Close-up of vintage vinyl records, a box labeled 'MUSIC', and tickets with the word 'ADMIT' visible, indicating a music-themed setting.

Back in the 1990s, in a momentary lapse of forethought and reason, I sold all my vinyl records.

For years, I had packed up and lugged my record collection from my childhood bedroom to cramped college dorms and through more than a few life changes. So when I finally caved and sold my vinyl, it felt like a practical, even forward-thinking decision.

It was the age of the compact disc, so I sold my entire record collection in one fell swoop—sold them for a song, you might say—and used the proceeds to replace some of my favorite albums on CD and start a new kind of collection.

Fast-forward to today, and what do you know? Vinyl’s cool again.

I find myself craving that tactile ritual—the satisfying heft of the record sleeve, liner notes you can actually read, and that inimitable analog warmth. A little itch started somewhere deep that I couldn’t satisfactorily scratch. That itch became an urge, then an idea, and finally a plan:

I’m going to recreate my former vinyl record collection.

Why Vinyl Matters Now

In a world of digital convenience, why return to vinyl?

  • Because vinyl invites you to slow down.

  • Because it makes music feel like art again.

  • Because each pop and crackle is a fingerprint—unique to your copy and your listening room.

  • Because it transports you back in time.

Somewhere along the way, many of us stopped thinking of music as a cohesive album experience.

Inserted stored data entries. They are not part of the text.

(** C1. For every list of N requests, from every state, the batch
    executor returns a report: N results, the i-th named after the i-th
    request, with successful + failed = total = N.  The i-th result is the
    outcome of the i-th request, processed in the state the batch has
    reached after the requests before it: the response of [create_vm] when
    it returns; when it raises a domain error, the synthesized result
    (status "failed", vmid 0, message "Failed: " and the error message);
    when it raises anything else, the synthesized result with the message
    "Unexpected error: " and the error message; and for an invalid
    configuration the synthesized result listing the issues.  In every case
    the items after it are processed as well, from the state in which the
    item ended. *)
Theorem batch_create_vms_report (requests : list VMCreateRequest)
    (s : State W) :
  exists report s',
    VMsApi.batch_create_vms api settings requests s = (inr report, s') /\
    length (batch_results report) = length requests /\
    map resp_name (batch_results report) = map cr_name requests /\
    batch_total report = Z.of_nat (length requests) /\
    batch_successful report + batch_failed report = batch_total report /\
    (forall (i : nat) request e s_i s1,
       requests !! i = Some request ->
       s_i = snd (VMsApi.batch_loop api settings (take i requests) ([], 0, 0) s) ->
       fst (VMService.validate_vm_config request) = true ->
       VMService.create_vm api settings request s_i = (inl e, s1) ->
       domain_error e = true ->
       batch_results report !! i =
         Some {| resp_vmid := 0; resp_name := cr_name request;
                 resp_node := ""; resp_status := "failed";
                 resp_message := "Failed: " +:+ exn_msg e;
                 resp_task_id := None |}) /\
    (forall (i : nat) request response s_i s1,
       requests !! i = Some request ->
       s_i = snd (VMsApi.batch_loop api settings (take i requests) ([], 0, 0) s) ->
       fst (VMService.validate_vm_config request) = true ->
       VMService.create_vm api settings request s_i = (inr response, s1) ->
       batch_results report !! i = Some response) /\
    (forall (i : nat) request e s_i s1,
       requests !! i = Some request ->
       s_i = snd (VMsApi.batch_loop api settings (take i requests) ([], 0, 0) s) ->
       fst (VMService.validate_vm_config request) = true ->
       VMService.create_vm api settings request s_i = (inl e, s1) ->
       domain_error e = false ->
       batch_results report !! i =
         Some {| resp_vmid := 0; resp_name := cr_name request;
                 resp_node := ""; resp_status := "failed";
                 resp_message := "Unexpected error: " +:+ exn_msg e;
                 resp_task_id := None |}) /\
    (forall (i : nat) request,
       requests !! i = Some request ->
       fst (VMService.validate_vm_config request) = false ->
       batch_results report !! i =
         Some {| resp_vmid := 0; resp_name := cr_name request;
                 resp_node := ""; resp_status := "failed";
                 resp_message :=
                   "Invalid configuration: " +:+
                   join ", " (snd (VMService.validate_vm_config request));
                 resp_task_id := None |} /\
       snd (VMsApi.batch_loop api settings (take (S i) requests) ([], 0, 0) s)
       = snd (VMsApi.batch_loop api settings (take i requests) ([], 0, 0) s)) /\
    (forall (i : nat) request,
       requests !! i = Some request ->
       fst (VMService.validate_vm_config request) = true ->
       snd (VMsApi.batch_loop api settings (take (S i) requests) ([], 0, 0) s)
       = snd (VMService.create_vm api settings request
                (snd (VMsApi.batch_loop api settings (take i requests)
                        ([], 0, 0) s)))).
Proof.
  destruct (batch_loop_spec requests [] 0 0 s)
    as (rs & a & b & s1 & Hloop & Hlen & Hnames & Hcount).
  simpl in Hloop.
  eexists _, _. split.
  { unfold VMsApi.batch_create_vms, mbind, M_bind, bind.
    rewrite Hloop. reflexivity. }
  simpl. do 4 (split; [first [assumption | lia]|]).
  split; [|split; [|split; [|split]]].
  - intros i request e s_i s1' Hi -> Hvalid Hcreate Hdom.
    destruct (batch_loop_lookup requests s i request Hi)
      as (rs1 & a1 & b1 & s_i & r & a2 & b2 & s2 & Hloop1 & Hitem & _ & Hres).
    rewrite Hloop1 in Hcreate. simpl in Hcreate.
    destruct (batch_item_spec request rs1 a1 b1 s_i)
      as (r' & a2' & b2' & s2' & Hitem' & _ & _ & Hraise & _).
    rewrite Hitem in Hitem'. injection Hitem' as Hr _ _ _.
    apply app_inj_tail in Hr as [_ <-].
    destruct (Hraise e s1' Hvalid Hcreate) as (_ & _ & Heq).
    rewrite Hdom in Heq. rewrite (Hres _ _ _ _ Hloop), Heq. reflexivity.
  - intros i request response s_i s1' Hi -> Hvalid Hcreate.
    destruct (batch_loop_lookup requests s i request Hi)
      as (rs1 & a1 & b1 & s_i & r & a2 & b2 & s2 & Hloop1 & Hitem & _ & Hres).
    rewrite Hloop1 in Hcreate. simpl in Hcreate.
    destruct (batch_item_spec request rs1 a1 b1 s_i)
      as (r' & a2' & b2' & s2' & Hitem' & _ & _ & _ & Hok & _).
    rewrite Hitem in Hitem'. injection Hitem' as Hr _ _ _.
    apply app_inj_tail in Hr as [_ <-].
    destruct (Hok response s1' Hvalid Hcreate) as (_ & _ & Heq).
    rewrite (Hres _ _ _ _ Hloop), Heq. reflexivity.
  - intros i request e s_i s1' Hi -> Hvalid Hcreate Hdom.
    destruct (batch_loop_lookup requests s i request Hi)
      as (rs1 & a1 & b1 & s_i & r & a2 & b2 & s2 & Hloop1 & Hitem & _ & Hres).
    rewrite Hloop1 in Hcreate. simpl in Hcreate.
    destruct (batch_item_spec request rs1 a1 b1 s_i)
      as (r' & a2' & b2' & s2' & Hitem' & _ & _ & Hraise & _).
    rewrite Hitem in Hitem'. injection Hitem' as Hr _ _ _.
    apply app_inj_tail in Hr as [_ <-].
    destruct (Hraise e s1' Hvalid Hcreate) as (_ & _ & Heq).
    rewrite Hdom in Heq. rewrite (Hres _ _ _ _ Hloop), Heq. reflexivity.
  - intros i request Hi Hvalid.
    destruct (batch_loop_lookup requests s i request Hi)
      as (rs1 & a1 & b1 & s_i & r & a2 & b2 & s2 & Hloop1 & Hitem & Hnext & Hres).
    destruct (batch_item_spec request rs1 a1 b1 s_i)
      as (r' & a2' & b2' & s2' & Hitem' & _ & _ & _ & _ & Hinvalid).
    rewrite Hitem in Hitem'. injection Hitem' as Hr _ _ Hs2.
    apply app_inj_tail in Hr as [_ <-].
    destruct (Hinvalid Hvalid) as (Hs & _ & Heq).
    rewrite (Hres _ _ _ _ Hloop), Heq, Hnext, Hloop1. simpl.
    split; [reflexivity | congruence].
  - intros i request Hi Hvalid.
    destruct (batch_loop_lookup requests s i request Hi)
      as (rs1 & a1 & b1 & s_i & r & a2 & b2 & s2 & Hloop1 & Hitem & Hnext & _).
    destruct (batch_item_spec request rs1 a1 b1 s_i)
      as (r' & a2' & b2' & s2' & Hitem' & _ & _ & Hraise & Hok & _).
    rewrite Hitem in Hitem'. injection Hitem' as _ _ _ Hs2.
    rewrite Hnext, Hloop1. simpl.
    destruct (VMService.create_vm api settings request s_i) as [[e|resp] s3] eqn:Hc.
    + destruct (Hraise e s3 Hvalid eq_refl) as (Hs & _). simpl. congruence.
    + destruct (Hok resp s3 Hvalid eq_refl) as (Hs & _). simpl. congruence.
Qed.
End Batch.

It’s all songs and playlists now—bite‑sized, shuffled, algorithmically served. I have plenty of playlists myself, one for every mood, and I love the convenience of telling Alexa to skip a track or shuffle the whole thing.

But the ritual of playing an album from start to finish, side one to side two, has quietly slipped away. And I think we’ve lost something essential in the process.

Vinyl brings that back.

  • It restores the shape of the listening experience.

  • It asks you to be present.

  • It reminds you that music isn’t just background noise—it’s a story.

The Project

Rediscovering Vinyl is my ongoing project to rebuild the record collection I once let go — and to explore the memories, stories, and musical history tied to each album I bring home. It’s part personal archive, part collector’s journal, and part reflection on how music shapes a life.

There was something special about music before the digital era—before computers, before AI, before everything became instant and infinite. It was a time when music mattered. When albums were experiences, not just background noise. When listening was something you did, not something that happened passively while you did something else.

Whether you’re a longtime collector or simply nostalgic for the music of your youth, I hope you’ll join me. Let’s dig through the crates together.